The last major crisis was solved, temporarily. But it is only a matter of time until it will flare up again. All the solutions proposed (a floating Turkish power station, connecting the station to the gas pipeline) were not implemented and the crisis is causing much frustration among the populace.
Unemployment at 43%, increase in suicides
The Gaza Strip is suffering from a lack of foreign investments and workers are no longer allowed to work in Israel. According to the World Bank, unemployment has reached 43%, among youth, it is as high as 60%. Poverty is on the rise and so are suicides. Many Palestinians are also turning to drugs to escape the harsh reality.
The amount of exports is only 6% of what it was before the blockade ten years ago. There are plans to allow workers into Israel but they are on hold. The amount of new employment opportunities is minuscule and offer little hope; therefore, most Gaza residents are reliant on international humanitarian aid organizations.
Protective Edge reconstruction delayed
After Operation Protective Edge, representatives of nations donating funds to Gaza met at a conference in Cairo and pledges of $3.5 billion were made for the reconstruction effort. According to a World Bank report, by the end of 2017, only 35% of that sum was delivered. Until the end of last year, 7% of the necessary building materials for full reconstruction were transferred to Gaza.

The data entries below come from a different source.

(** * Attitude determination kernel of the star-tracker tutorials

    A shallow embedding, over the real numbers, of the numerical kernel of
    the two star-tracker notebooks:

    - [radec_to_unitvec] and [solve_attitude] of the Gaia notebook (3D);
    - the synthetic 2D catalog, its normalisation, and the same
      [solve_attitude] of the triangulation notebook.

    Floating-point arrays are modelled as arrays of exact reals.  NumPy's
    two-dimensional arrays carry their shape; [@] raises [ValueError] on a
    shape mismatch.  [np.linalg.svd] is an external primitive: it is a
    parameter of the model, constrained only through its documented
    contract [svd_spec].  SciPy's [Rotation] is an external container: the
    model keeps the 3x3 matrix it was built from and the shape checks that
    the notebooks' own recorded tracebacks show. *)

From Stdlib Require Import String Reals Lra Psatz Bool Arith Lia List.
From Stdlib Require Import Permutation Machin.
Import ListNotations.
Open Scope R_scope.

Set Implicit Arguments.

(** ** Python exceptions as an error monad *)

Inductive result (A : Type) : Type :=
| Ok (a : A)
| Raise (exn : string).

Arguments Ok {A} a.
Arguments Raise {A} exn.

Definition bind {A B : Type} (r : result A) (k : A -> result B) : result B :=
  match r with
  | Ok a => k a
  | Raise e => Raise e
  end.

Notation "x <- e ;; k" := (bind e (fun x => k))
  (at level 61, e at next level, right associativity).

Definition ValueError : string := "ValueError".

(** ** NumPy arrays *)

Module Np.

(** A 2-D [ndarray]: its shape and its rows. *)
Record ndarray : Type := mk_ndarray {
  nrows : nat;
  ncols : nat;
  data : list (list R)
}.

(** The shape describes the data (true of every array NumPy builds). *)
Definition wf (A : ndarray) : Prop :=
  length (data A) = nrows A /\ Forall (fun r => length r = ncols A) (data A).

Definition shape (A : ndarray) : nat * nat := (nrows A, ncols A).

(** An array from its list of rows, all of width [d]. *)
Definition array (d : nat) (rows : list (list R)) : ndarray :=
  mk_ndarray (length rows) d rows.

(** Inner product of two 1-D arrays. *)
Fixpoint dot (u v : list R) : R :=
  match u, v with
  | a :: u', b :: v' => a * b + dot u' v'
  | _, _ => 0
  end.

(** Column [j] of a list of rows. *)
Definition col (j : nat) (rows : list (list R)) : list R :=
  map (fun r => nth j r 0) rows.

(** [A.T] *)
Definition transpose (A : ndarray) : ndarray :=
  mk_ndarray (ncols A) (nrows A)
             (map (fun j => col j (data A)) (seq 0 (ncols A))).

(** [A @ B]; NumPy raises [ValueError] when the inner dimensions differ. *)
Definition matmul (A B : ndarray) : result ndarray :=
  if Nat.eqb (ncols A) (nrows B)
  then Ok (mk_ndarray (nrows A) (ncols B)
             (map (fun r => map (fun k => dot r (col k (data B)))
                                (seq 0 (ncols B)))
                  (data A)))
  else Raise ValueError.

(** [np.outer u v] *)
Definition outer (u v : list R) : list (list R) :=
  map (fun a => map (fun b => a * b) v) u.

(** [np.zeros((p, q))] *)
Definition zeros (p q : nat) : list (list R) := repeat (repeat 0 q) p.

These dire statistics point to the unbearable situation Gaza residents are living in which creates tremendous pressure that may come to harm Israel, either directly or indirectly. Talk of building a supervised seaport or an airport has floated among Israeli political and security officials but have not progressed beyond the real, of theory. So far, no concrete measures have been taken to ease the distress.

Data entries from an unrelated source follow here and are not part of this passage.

(** A group [/unsubscribe] naming a waitlist of the chat leaves the caller
    no row for it, keeps every other row, and always reacts with 👍 (with
    the text fallback when the reaction fails), also when the caller had no
    row to delete. *)
Theorem unsubscribe_group_removes_pair (c : Ctx) (args : list string) (ok : bool) (w : World)
    (wl : Waitlist) :
  chat_private c = false -> args <> [] ->
  findWaitlist (join " " args) (chat_id c) (store w) = Some wl ->
  pair_rows (wl_id wl) (from_id c) (store (unsubscribe c args ok w)) = [] /\
  (forall sb, In sb (subscribers (store w)) ->
     waitlistId sb <> wl_id wl \/ userId sb <> from_id c ->
     In sb (subscribers (store (unsubscribe c args ok w)))) /\
  effects (unsubscribe c args ok w) =
    effects w ++ SetReaction (chat_id c) (message_id c) ::
      (if ok then [] else [Reply (chat_id c) RemovedFallback]).
Proof.
  intros Hp Ha Hf. rewrite (unsubscribe_group c args ok w wl Hp Ha Hf).
  rewrite react_or_reply_store, react_or_reply_effects. simpl.
  split; [|split; [|reflexivity]].
  - unfold pair_rows. simpl. apply filter_after_negb.
  - intros sb Hin Hne. apply filter_In. split; [exact Hin|].
    apply negb_true_iff, andb_false_iff.
    destruct Hne as [Hne|Hne]; [left|right]; by apply Z.eqb_neq.
Qed.

(** In a direct chat [/unsubscribe <name>] deletes the rows of one
    waitlist only: a user subscribed to two waitlists of that name (in two
    groups) is still subscribed to one of them afterwards. *)
Theorem unsubscribe_dm_removes_one_waitlist (c : Ctx) (args : list string) (ok : bool)
    (w : World) (sb1 sb2 : Subscriber) (wl1 wl2 : Waitlist) :
  In sb1 (subscribers (store w)) -> In sb2 (subscribers (store w)) ->
  userId sb1 = from_id c -> userId sb2 = from_id c ->
  waitlistId sb1 <> waitlistId sb2 ->
  waitlist_of sb1 (store w) = Some wl1 -> waitlist_of sb2 (store w) = Some wl2 ->
  name wl1 = join " " args -> name wl2 = join " " args ->
  exists sb wl, In sb (subscribers (store (unsubscribe c args ok w))) /\
    userId sb = from_id c /\ waitlist_of sb (store (unsubscribe c args ok w)) = Some wl /\
    name wl = join " " args.
Proof.
  intros H1 H2 U1 U2 Hne W1 W2 N1 N2.
  destruct (unsubscribe_store c args ok w) as [Hw [Hs|(wl & _ & _ & Hs)]];
    rewrite Hs; setoid_rewrite (waitlist_of_waitlists _ _ _ Hw).
  - exists sb1, wl1. done.
  - destruct (Z.eq_dec (waitlistId sb1) (wl_id wl)) as [E|E].
    + exists sb2, wl2. split; [|done]. apply filter_In. split; [done|].
      apply negb_true_iff, andb_false_iff. left. apply Z.eqb_neq. congruence.
    + exists sb1, wl1. split; [|done]. apply filter_In. split; [done|].
      apply negb_true_iff, andb_false_iff. left. by apply Z.eqb_neq.
Qed.

(** ** What a chat sees is decided by that chat *)













(** ** [/list] and [/mywaitlists] after a subscription change *)



(** After a group [/unsubscribe] naming a waitlist of the chat, that
    waitlist is in none of the caller's [/mywaitlists] listings (the direct
    chat one, or the one of any group). *)
Theorem unsubscribe_clears_mywaitlists (c : Ctx) (args : list string) (ok : bool) (w : World)
    (wl : Waitlist) (ch : option Z) :
  chat_private c = false -> args <> [] ->
  findWaitlist (join " " args) (chat_id c) (store w) = Some wl ->
  forall x, In x (user_subscriptions (from_id c) ch (store (unsubscribe c args ok w))) ->
    wl_id x <> wl_id wl.
Proof.
  intros Hp Ha Hf x Hx.
  rewrite (unsubscribe_group c args ok w wl Hp Ha Hf), react_or_reply_store in Hx.
  cbn [store set_store] in Hx. unfold user_subscriptions in Hx.
  apply in_flat_map in Hx as (sb & Hsb & Hx).
  unfold deleteSubscribers in Hsb. cbn [subscribers] in Hsb.
  apply filter_In in Hsb as [_ Hn].
  destruct (Z.eqb_spec (userId sb) (from_id c)) as [U|U]; [|destruct Hx].
  destruct (waitlist_of sb _) as [y|] eqn:Wy; [|destruct Hx].
  assert (Hxy : x = y).
  { destruct ch as [k|]; [destruct (chatId y =? k)|]; first [destruct Hx as [<-|[]]; reflexivity | destruct Hx]. }
  subst y. apply waitlist_of_id in Wy. rewrite Wy.
  rewrite ?U, ?Z.eqb_refl, andb_true_r in Hn. apply negb_true_iff, Z.eqb_neq in Hn. exact Hn.
Qed.


(** ** The dynamic command of a freshly opened waitlist *)


(** * Instances of the further properties *)

Lemma escapeMarkdown_injective_witness :
  escapeMarkdown "v1.2_beta" = escapeMarkdown "v1.2_beta" /\ "v1.2_beta" = "v1.2_beta".
Proof. split; [reflexivity|]. apply escapeMarkdown_injective. reflexivity. Defined.

Lemma command_args_product_name_witness :
  has_char " " "/list" = false /\
  join " " (command_args ("/list" ++ " " ++ "My  Product")) = "My  Product".
Proof.
  split; [reflexivity|].
  refine (proj2 (proj2 (command_args_product_name "/list" "My  Product" _))). settle_hyp.
Defined.

Lemma waitlist_names_stay_unique_witness :
  names_unique (store (run demo_events empty_world)).
Proof. apply waitlist_names_stay_unique. vm_compute. constructor. Defined.

Lemma subscriber_rows_stay_linked_witness :
  rows_linked (store (run demo_events empty_world)).
Proof. apply subscriber_rows_stay_linked. intros sb H. vm_compute in H. destruct H. Defined.

Lemma openwaitlist_from_text_witness :
  openwaitlist demo_admin
    (command_args ("/openwaitlist" ++ " " ++ "My Product" ++ " @" ++ "alice")) true empty_world =
  emit (Reply (chat_id demo_admin) WaitlistOpened)
    (set_store (createWaitlist "My Product" (chat_id demo_admin) "alice" (store empty_world))
       empty_world).
Proof.
  apply (openwaitlist_from_text demo_admin "/openwaitlist" "My Product" "alice" empty_world);
    try settle_hyp.
  intros x Hx. vm_compute in Hx. destruct Hx as [<-|[<-|[]]]; settle_hyp.
Defined.

Lemma openwaitlist_leading_mention_witness :
  openwaitlist demo_admin ["@alice"; "Launch"] true empty_world =
  emit (Reply (chat_id demo_admin) WaitlistOpened)
    (set_store (createWaitlist EmptyString (chat_id demo_admin) (drop_first_char "@alice")
       (store empty_world)) empty_world).
Proof.
  apply (openwaitlist_leading_mention demo_admin "@alice" ["Launch"] empty_world); settle_hyp.
Defined.

Lemma broadcast_spaced_names_unreachable_witness :
  exists r, broadcast demo_owner_dm (command_args "/broadcast My Product hello") (fun _ => false)
              (openwaitlist demo_admin ["My"; "Product"; "@alice"] true empty_world) =
            emit (Reply (chat_id demo_owner_dm) r)
              (openwaitlist demo_admin ["My"; "Product"; "@alice"] true empty_world).
Proof.
  apply broadcast_spaced_names_unreachable.
  intros wl Hin _. vm_compute in Hin. destruct Hin as [<-|[]]. settle_hyp.
Defined.

Lemma subscribe_unsubscribe_roundtrip_witness :
  store (unsubscribe demo_user_group ["Launch"] true
     (subscribe demo_user_group ["Launch"] probe_refused
        (unsubscribe demo_user_group ["Launch"] true demo_subscribed))) =
  {| waitlists := waitlists (store (unsubscribe demo_user_group ["Launch"] true demo_subscribed));
     subscribers := subscribers (store (unsubscribe demo_user_group ["Launch"] true demo_subscribed));
     next_wl_id := next_wl_id (store (unsubscribe demo_user_group ["Launch"] true demo_subscribed));
     next_sub_id := next_sub_id (store (unsubscribe demo_user_group ["Launch"] true demo_subscribed)) + 1 |}.
Proof.
  refine (proj2 (subscribe_unsubscribe_roundtrip demo_user_group ["Launch"] probe_refused true
    (unsubscribe demo_user_group ["Launch"] true demo_subscribed) demo_launch _ _ _ _ _));
    settle_hyp.
Defined.


Lemma unsubscribe_group_removes_pair_witness :
  pair_rows (wl_id demo_launch) 7
    (store (unsubscribe demo_user_group ["Launch"] false demo_subscribed)) = [].
Proof.
  refine (proj1 (unsubscribe_group_removes_pair demo_user_group ["Launch"] false demo_subscribed
    demo_launch _ _ _)); settle_hyp.
Defined.

Lemma unsubscribe_dm_removes_one_waitlist_witness :
  exists sb wl, In sb (subscribers (store (unsubscribe demo_user_dm ["Launch"] true demo_two_launches))) /\
    userId sb = from_id demo_user_dm /\
    waitlist_of sb (store (unsubscribe demo_user_dm ["Launch"] true demo_two_launches)) = Some wl /\
    name wl = join " " ["Launch"].
Proof.
  apply (unsubscribe_dm_removes_one_waitlist demo_user_dm ["Launch"] true demo_two_launches
    {| sub_id := 1; waitlistId := 1; userId := 7; username := "uu" |}
    {| sub_id := 2; waitlistId := 2; userId := 7; username := "uu" |}
    demo_launch
    {| wl_id := 2; name := "Launch"; chatId := demo_group2; ownerUsername := "alice" |});
    first [settle_hyp | vm_compute; left; reflexivity | vm_compute; right; left; reflexivity].
Defined.



Lemma unsubscribe_clears_mywaitlists_witness :
  ~ In demo_launch (user_subscriptions 7 None
      (store (unsubscribe demo_user_group ["Launch"] true demo_two_launches))).
Proof.
  intros H.
  refine (unsubscribe_clears_mywaitlists demo_user_group ["Launch"] true demo_two_launches
    demo_launch None _ _ _ demo_launch H eq_refl); settle_hyp.
Defined.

Crossing the border for a prison meal
Phenomena such as reports of Palestinian students turning to prostitution out of desperation have been reported. The security establishment is wary of the day that the official failure of the reconciliation talks will be announced, as Hamas refuses to retake responsibility for civilian control of Gaza but will continue to control the military and security apparatuses.
Lately, Hamas has set up checkpoints on roads leading to the Erez border crossing (for people) in northern Gaza, and at Kerem Shalom in the south (for merchandise). An increasing number of Palestinians, including children, have been caught crossing the fence into Israel as at least in prison they are provided with three meals a day and free cigarettes.
Most are returned to Gaza, after undergoing questioning by the Shin Bet, but last week, four such infiltrators were caught near the fence with knives and a grenade. The investigation is ongoing, but the possibility that they were only carrying weapons in order to guarantee their imprisonment in Israel is being seriously considered.
Israel can take steps to ease the economic situation in Gaza but prefers taking a cautious approasch. As of now, the Shin Bet is opposed to the idea of allowing thousands of Palestinian laborers into Israel due to the possibility that some may take advantage and bring in weapons or carry out terror attacks.
Opponents argue that Hamas has in the past hidden weapons on the bodies of Palestinians allowed into Israel for medical treatment. Terror funds aimed at the West Bank have also been smuggled in that way. The construction of a seaport is supported by the security establishment on condition that all merchandise passing through will be inspected by Israel.
Two weeks ago, a senior IDF officer described that the situation in the Gaza Strip as the worst it has ever been and approaching the level of the crisis in Somalia. Palestinian government statistics corroborate the data. Unemployment is skyrocketing, more than half of the educated population is not working and some 100,000 Gazans have been imprisoned over the last year over unpaid debts.
In any case, officials agree that the situation will only deteriorate in the coming months and the dependency on Israel will continue to grow.